Craspedocephalus malabaricus, (formerly Trimeresurus malabaricus) commonly known as Malabar pit viper, Malabar rock pit viper, or rock viper, is a venomous pit viper species endemic to the High-moderate elevations of  western ghats of southwestern India.Recently this species complex was splited to three different species, Craspedocephalus malabaricus (North of palghat gap), Craspedocephalus travancoricus(South of shengottai gap), Craspedocephalus anamallensis(south of palghat gap upto North of shengottai gap).

Description
Adults may attain a snout-vent length (SVL) of . The tail is prehensile.

The weakly keeled dorsal scales are arranged in 21 or 19 rows at midbody.
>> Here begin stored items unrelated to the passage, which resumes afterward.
(** Without a matching row, update and delete return not-found and touch
    nothing. *)
Lemma absent_task (db : DB) (task_id : Z) :
  crud.get_task task_id db = Return None db ->
  (forall now task, crud.update_task now task_id task db = Return None db)
  /\ crud.delete_task task_id db = Return None db.
Proof.
  intros Hg. unfold crud.update_task, crud.delete_task, bind. now rewrite Hg.
Qed.

Lemma absent_department (db : DB) (department_id : Z) :
  crud.get_department department_id db = Return None db ->
  (forall now department,
      crud.update_department now department_id department db = Return None db)
  /\ crud.delete_department department_id db = Return None db.
Proof.
  intros Hg. unfold crud.update_department, crud.delete_department, bind. now rewrite Hg.
Qed.

Lemma absent_role (db : DB) (role_id : Z) :
  crud.get_role role_id db = Return None db ->
  (forall now role, crud.update_role now role_id role db = Return None db)
  /\ crud.delete_role role_id db = Return None db.
Proof.
  intros Hg. unfold crud.update_role, crud.delete_role, bind. now rewrite Hg.
Qed.

Lemma absent_function (db : DB) (function_id : Z) :
  crud.get_function function_id db = Return None db ->
  (forall now function, crud.update_function now function_id function db = Return None db)
  /\ crud.delete_function function_id db = Return None db.
Proof.
  intros Hg. unfold crud.update_function, crud.delete_function, bind. now rewrite Hg.
Qed.

Lemma exists_key_iff {R : Type} `{Mapped R} (k : Z) (l : list R) :
  existsb (fun x => pk x =? k) l = true <-> In k (map pk l).
Proof.
  rewrite existsb_exists, in_map_iff. split; intros (x & A & B).
  - exists x. split; [now apply Z.eqb_eq|exact A].
  - exists x. split; [exact B|now apply Z.eqb_eq].
Qed.

(** ** Well-formed stores stay well-formed *)

Lemma keys_insert {R : Type} `{Mapped R} (mk : Z -> R) (t : Table R) :
  keys (snd (insert mk t)) = (keys t ++ [pk (mk (next_id t))])%list.
Proof. unfold keys, insert; simpl. now rewrite map_app. Qed.

Lemma keys_update {R : Type} `{Mapped R} (r : R) (t : Table R) :
  keys (update r t) = keys t.
Proof. unfold keys, update; simpl. apply keys_updated. Qed.

Lemma Forall_updated {R : Type} `{Mapped R} (P : R -> Prop) (r : R) (l : list R) :
  P r -> Forall P l -> Forall P (map (fun x => if pk x =? pk r then r else x) l).
Proof.
  intros Hr Hl. induction Hl as [|a l Ha Hl IH]; simpl; constructor; [|exact IH].
  now destruct (pk a =? pk r).
Qed.

Ltac wf_split :=
  unfold wf, references_ok, set_tasks, set_departments, set_roles, set_functions;
  cbn [tasks departments roles functions]; split; [|split; [|split; [|split; [|split]]]].

Lemma wf_set_tasks (t : Table Task.t) (db : DB) :
  wf db -> table_ok t -> wf (set_tasks t db).
Proof. unfold wf, references_ok; simpl. tauto. Qed.

Lemma wf_set_departments (t : Table Department.t) (db : DB) :
  wf db -> table_ok t -> incl (keys (departments db)) (keys t) ->
  wf (set_departments t db).
Proof.
  intros (Ht & Hd & Hr & Hf & Hrd & Hfr) Hok Hincl.
  wf_split; try assumption.
  eapply Forall_impl; [|exact Hrd]. simpl. intros r Hin. now apply Hincl.
Qed.

Lemma wf_set_roles (t : Table Role.t) (db : DB) :
  wf db -> table_ok t -> incl (keys (roles db)) (keys t) ->
  Forall (fun r => In (Role.department_id r) (keys (departments db))) (rows t) ->
  wf (set_roles t db).
Proof.
  intros (Ht & Hd & Hr & Hf & Hrd & Hfr) Hok Hincl Hnew.
  wf_split; try assumption.
  eapply Forall_impl; [|exact Hfr]. simpl. intros f Hin. now apply Hincl.
Qed.

Lemma wf_set_functions (t : Table Function.t) (db : DB) :
  wf db -> table_ok t ->
  Forall (fun f => In (Function.role_id f) (keys (roles db))) (rows t) ->
  wf (set_functions t db).
Proof. unfold wf, references_ok; simpl. tauto. Qed.

Lemma wf_delete_function (old : Function.t) (db : DB) :
  wf db -> wf (set_functions (delete old (functions db)) db).
Proof.
  intros Hwf. apply wf_set_functions; [exact Hwf| |].
  - apply table_ok_delete. apply Hwf.
  - destruct Hwf as (_ & _ & _ & _ & _ & Hfr). rewrite Forall_forall in *.
    intros f Hf. apply Hfr. now apply delete_in in Hf.
Qed.

Lemma wf_delete_role (old : Role.t) (db : DB) :
  wf db ->
  wf (mkDB (tasks db) (departments db) (delete old (roles db))
        (delete_all (Role_functions old db) (functions db))).
Proof.
  intros (Ht & Hd & Hr & Hf & Hrd & Hfr).
  wf_split; try assumption.
  - now apply table_ok_delete.
  - now apply table_ok_delete_all.
  - rewrite Forall_forall in *. intros r Hin. apply Hrd. now apply delete_in in Hin.
  - rewrite Forall_forall in *. intros f Hin.
    apply delete_all_in in Hin as [Hin Hno].
    specialize (Hfr f Hin). unfold keys in *.
    apply in_map_iff in Hfr as (r & Hk & Hr').
    apply in_map_iff. exists r. split; [exact Hk|].
    apply delete_in. split; [exact Hr'|].
    intros E. apply Hno. apply in_map.
    unfold Role_functions, Query.all, Query.filter, query_Function.
    apply filter_In. split; [exact Hin|]. apply Z.eqb_eq.
    cbn [pk Role_mapped] in *. congruence.
Qed.

Lemma wf_delete_department (old : Department.t) (db : DB) :
  wf db ->
  wf (mkDB (tasks db) (delete old (departments db))
        (delete_all (Department_roles old db) (roles db))
        (delete_all (flat_map (fun r => Role_functions r db) (Department_roles old db))
           (functions db))).
Proof.
  intros (Ht & Hd & Hr & Hf & Hrd & Hfr).
  wf_split; try assumption.
  - now apply table_ok_delete.
  - now apply table_ok_delete_all.
  - now apply table_ok_delete_all.
  - rewrite Forall_forall in *. intros r Hin.
    apply delete_all_in in Hin as [Hin Hno].
    specialize (Hrd r Hin). unfold keys in *.
    apply in_map_iff in Hrd as (d & Hk & Hd').
    apply in_map_iff. exists d. split; [exact Hk|].
    apply delete_in. split; [exact Hd'|].
    intros E. apply Hno. apply in_map.
    unfold Department_roles, Query.all, Query.filter, query_Role.
    apply filter_In. split; [exact Hin|]. apply Z.eqb_eq.
    cbn [pk Department_mapped] in *. congruence.
  - rewrite Forall_forall in *. intros f Hin.
    apply delete_all_in in Hin as [Hin Hno].
    specialize (Hfr f Hin). unfold keys in *.
    apply in_map_iff in Hfr as (r & Hk & Hr').
    apply in_map_iff. exists r. split; [exact Hk|].
    apply delete_all_in. split; [exact Hr'|].
    intros Hdel. apply Hno.
    apply in_map_iff in Hdel as (r' & Hk' & Hr'').
    apply in_map. apply in_flat_map. exists r'. split; [exact Hr''|].
    unfold Role_functions, Query.all, Query.filter, query_Function.
    apply filter_In. split; [exact Hin|]. apply Z.eqb_eq.
    cbn [pk Role_mapped] in *. congruence.
Qed.

Lemma department_exists_iff (k : Z) (db : DB) :
  department_exists k db = true <-> In k (keys (departments db)).
Proof.
  unfold department_exists, query_Department, keys.
  exact (exists_key_iff (R := Department.t) k (rows (departments db))).
Qed.

Lemma role_exists_iff (k : Z) (db : DB) :
  role_exists k db = true <-> In k (keys (roles db)).
Proof.
  unfold role_exists, query_Role, keys.
  exact (exists_key_iff (R := Role.t) k (rows (roles db))).
Qed.

Lemma run_wf (op : Op) (db : DB) : wf db -> wf (run op db).
Proof.
  intros Hwf. pose proof Hwf as (Ht & Hd & Hr & Hf & Hrd & Hfr).
  destruct op; simpl.
  - rewrite create_task_returns by now apply fresh_key.
    apply wf_set_tasks; [exact Hwf|]. now apply table_ok_insert.
  - destruct (get_task_cases db task_id) as [(old & Hg & _)|[Hg _]].
    + rewrite (update_task_returns _ _ _ _ _ Hg).
      destruct (Task_clean _ _); [exact Hwf|].
      apply wf_set_tasks; [exact Hwf|]. now apply table_ok_update.
    + now rewrite (proj1 (absent_task _ _ Hg)).
  - destruct (get_task_cases db task_id) as [(old & Hg & _)|[Hg _]].
    + rewrite (delete_task_returns _ _ _ Hg).
      apply wf_set_tasks; [exact Hwf|]. now apply table_ok_delete.
    + now rewrite (proj2 (absent_task _ _ Hg)).
  - rewrite create_department_returns by now apply fresh_key.
    apply wf_set_departments; [exact Hwf|now apply table_ok_insert|].
    rewrite keys_insert. apply incl_appl, incl_refl.
  - destruct (get_department_cases db department_id) as [(old & Hg & _)|[Hg _]].
    + rewrite (update_department_returns _ _ _ _ _ Hg).
      destruct (Department_clean _ _); [exact Hwf|].
      apply wf_set_departments; [exact Hwf|now apply table_ok_update|].
      rewrite keys_update. apply incl_refl.
    + now rewrite (proj1 (absent_department _ _ Hg)).
  - destruct (get_department_cases db department_id) as [(old & Hg & _)|[Hg _]].
    + rewrite (delete_department_returns _ _ _ Hg). now apply wf_delete_department.
    + now rewrite (proj2 (absent_department _ _ Hg)).
  - rewrite create_role_returns by now apply fresh_key.
    destruct (department_exists _ db) eqn:E; [|exact Hwf].
    apply department_exists_iff in E.
    apply wf_set_roles; [exact Hwf|now apply table_ok_insert| |].
    + rewrite keys_insert. apply incl_appl, incl_refl.
    + unfold insert; simpl. apply Forall_app. split; [exact Hrd|]. now repeat constructor.
  - destruct (get_role_cases db role_id) as [(old & Hg & Hin & _)|[Hg _]].
    + rewrite (update_role_returns _ _ _ _ _ Hg).
      destruct (Role_clean _ _); [exact Hwf|].
      destruct (_ || _) eqn:E; [|exact Hwf].
      apply wf_set_roles; [exact Hwf|now apply table_ok_update| |].
      * rewrite keys_update. apply incl_refl.
      * unfold update; cbn [rows]. apply Forall_updated; [|exact Hrd]. simpl.
        apply orb_true_iff in E as [E|E].
        -- apply Z.eqb_eq in E. rewrite <- E.
           rewrite Forall_forall in Hrd. now apply Hrd.
        -- now apply department_exists_iff.
    + now rewrite (proj1 (absent_role _ _ Hg)).
  - destruct (get_role_cases db role_id) as [(old & Hg & _)|[Hg _]].
    + rewrite (delete_role_returns _ _ _ Hg). now apply wf_delete_role.
    + now rewrite (proj2 (absent_role _ _ Hg)).
  - rewrite create_function_returns by now apply fresh_key.
    destruct (role_exists _ db) eqn:E; [|exact Hwf].
    apply role_exists_iff in E.
    apply wf_set_functions; [exact Hwf|now apply table_ok_insert|].
    unfold insert; simpl. apply Forall_app. split; [exact Hfr|]. now repeat constructor.
  - destruct (get_function_cases db function_id) as [(old & Hg & Hin & _)|[Hg _]].
    + rewrite (update_function_returns _ _ _ _ _ Hg).
      destruct (Function_clean _ _); [exact Hwf|].
      destruct (_ || _) eqn:E; [|exact Hwf].
      apply wf_set_functions; [exact Hwf|now apply table_ok_update|].
      unfold update; cbn [rows]. apply Forall_updated; [|exact Hfr]. simpl.
      apply orb_true_iff in E as [E|E].
      * apply Z.eqb_eq in E. rewrite <- E.
        rewrite Forall_forall in Hfr. now apply Hfr.
      * now apply role_exists_iff.
    + now rewrite (proj1 (absent_function _ _ Hg)).
  - destruct (get_function_cases db function_id) as [(old & Hg & _)|[Hg _]].
    + rewrite (delete_function_returns _ _ _ Hg). now apply wf_delete_function.
    + now rewrite (proj2 (absent_function _ _ Hg)).
Qed.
Ventral scales in the males number 143-158 and in females 136-159. Anal scale entire. Subcaudals paired and numbering 50-63 in males, 44-54 in females. Internasals large and usually touching. There are 9 or 10 supralabials, the first completely separated from the nasal. There is a single row of scales between supralabials and elongate subocular. The temporal scales are smooth or obliquely keeled.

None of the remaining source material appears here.